Additionally video can support patient relationships and trust as the dentist can show the patient what he sees, take them through the steps of a procedure and thus include them in consultation and treatment.

Finally video and images can be included in a patient’s file for more thorough documentation and to facilitate easy review. Ease of transfer to a practice documentation system and the ability to save different file formats are therefore further key considerations.

The Leica M320 has an optional integrated full HD 1080p camera and only requires a push of a button for still or video capture, with no interruption of the workflow. Data can be saved to SD memory card or transferred directly to the patient file via USB.

Ergonomic design

Musculoskeletal pain caused by a hunched working position and harsh, repetitive movements, can have a serious impact on the dentist’s professional and personal life. Using a microscope during dental procedures helps the dentist to maintain a neutral, upright working position. Modern microscopes should also offer a variety of ergonomic accessories to adapt the microscope to the user’s individual body frame and working preference.

The Leica M320 features two binocular tubes with a 45˚ angle for simple procedures and another with 180˚ movement for increased positioning flexibility. The ErgoWedge accessory supports positioning ease and the ErgonOptic Dent accessory further extends the reach of the microscope and provides a greater range of movement by allowing the optics carrier to swivel to the angle needed while maintaining an ergonomic posture.

Fig. 2: Hunched working position without a microscope
Fig.3: Upright neutral posture achieved with the Leica M320

Workflow integration

A microscope’s design does not only have the aesthetics in mind, but also the functionality. A carefully considered design should make it easy to integrate the microscope into the practice environment and even improve the workflow. The Leica M320 was designed with the individual needs of the dentists in mind: Its streamlined design with various mounting options, including the possibility to integrate with several treatment units, allows it to be tailored to the individual demands of each practice.

Quick, lightweight, and accurate positioning combined with fast stabilization supports a smooth workflow. The optional MultiFoc Objective with a variable working distance from 200 mm to 300 mm allows the dentist to refocus quickly and easily as necessary. Being able to change between different focus levels during examination and treatment without having to reposition minimizes workflow interruptions which can help the dentist to maintain efficiency and concentration.

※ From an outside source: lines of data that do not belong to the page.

Lemma tidy_updateArea s : tidy (vals s) -> tidy (vals (updateArea cfg s)).
Proof. intros T. unfold updateArea. destruct (Polygon_calcArea _); [|exact T]. rewrite vals_checkDirty. apply tidy_updateAll, T. Qed.

Lemma tidy_oninput f s : tidy (vals s) -> tidy (vals (oninput cfg f s)).
Proof.
  intros T. unfold oninput, limitRangeToUnsignedByte, limitArea, limitRange, limitFilter.
  destruct (bool_decide (f ∈ byte_fields)).
  { destruct (bool_decide _); rewrite ?vals_alarmColourFromInputs; (destruct (String.eqb _ _); [exact T|apply tidy_assign, T]). }
  destruct (bool_decide (f ∈ filter_fields)); [apply tidy_assign, tidy_assign, T|].
  destruct (bool_decide (f ∈ thresholds)); [|exact T]. rewrite vals_updatePixelFromPercent.
  destruct (String.eqb _ _); [exact T|]. destruct (_ =? _)%num; [exact T|apply tidy_assign, T].
Qed.

Lemma tidy_updatePercentFromPixel f s : tidy (vals s) -> tidy (vals (updatePercentFromPixel cfg f s)).
Proof. intros T. unfold updatePercentFromPixel. destruct (_ && _); apply tidy_assign, T. Qed.

Lemma tidy_applyPreset p s : tidy (vals s) -> tidy (vals (applyPreset cfg p s)).
Proof.
  intros T. unfold applyPreset. destruct (presets cfg !! p); [|exact T]. apply tidy_updateAll, tidy_assign.
  rewrite vals_applyCheckMethod. apply tidy_foldl; [intros; apply tidy_assign; assumption|apply tidy_assign, T].
Qed.

Lemma tidy_alarmColourToInputs s : tidy (vals s) -> tidy (vals (alarmColourToInputs cfg s)).
Proof. intros T. unfold alarmColourToInputs. rewrite vals_checkDirty. do 3 apply tidy_assign. exact T. Qed.

Lemma tidy_restore s : tidy (vals s) -> tidy (vals (restore cfg s)).
Proof.
  intros T. unfold restore. rewrite vals_alarmColourFromInputs, vals_applyZoneType.
  apply (tidy_foldl (fun s f => match initialValues s !! f with Some v => assign cfg f (VStr v) s | None => s end)).
  - intros t f Tt. destruct (initialValues t !! f); [apply tidy_assign|]; exact Tt.
  - rewrite vals_drawZonePoints. exact T.
Qed.

Lemma tidy_saveChanges s : tidy (vals s) -> tidy (vals (saveChanges cfg s)).
Proof.
  intros T. unfold saveChanges, validateForm.
  assert (T' : tidy (vals (if not_measured s then s else set_AlarmRGB cfg s))) by (destruct (not_measured s); [exact T|apply tidy_assign, T]).
  destruct (form_errors cfg s); [|exact T'].
  rewrite vals_say. unfold submitForm. destruct (String.eqb _ "Privacy"); rewrite ?vals_say; do 4 apply tidy_assign; exact T'.
Qed.

End Frame.

Lemma vals_takeInitial cfg s : vals (takeInitial cfg s) = vals s.
Proof. destruct s. reflexivity. Qed.

Lemma tidy_initPage cfg s : tidy cfg (vals s) -> tidy cfg (vals (initPage cfg s)).
Proof.
  intros T. unfold initPage. rewrite vals_checkDirty, vals_takeInitial, vals_drawZonePoints, vals_alarmColourFromInputs.
  apply tidy_updateAll. rewrite vals_applyCheckMethod, vals_applyZoneType. exact T.
Qed.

Fig. 4: The Leica M320 was designed to make it easy to integrate the microscope into the practice environment and even improve the workflow.

Hygiene

In a dental practice a high standard of cleanliness is a prerequisite and each piece of equipment should make it as easy as possible to maintain this high standard. A streamlined design with cables routed internally from the optics carrier to the stand, makes a microscope easier to clean and also avoids accidental cable damage. Additional features such as the antimicrobial coating on the Leica M320 can further support hygiene by minimizing pathogens on the microscope as well as their possible transmission to team members or patient.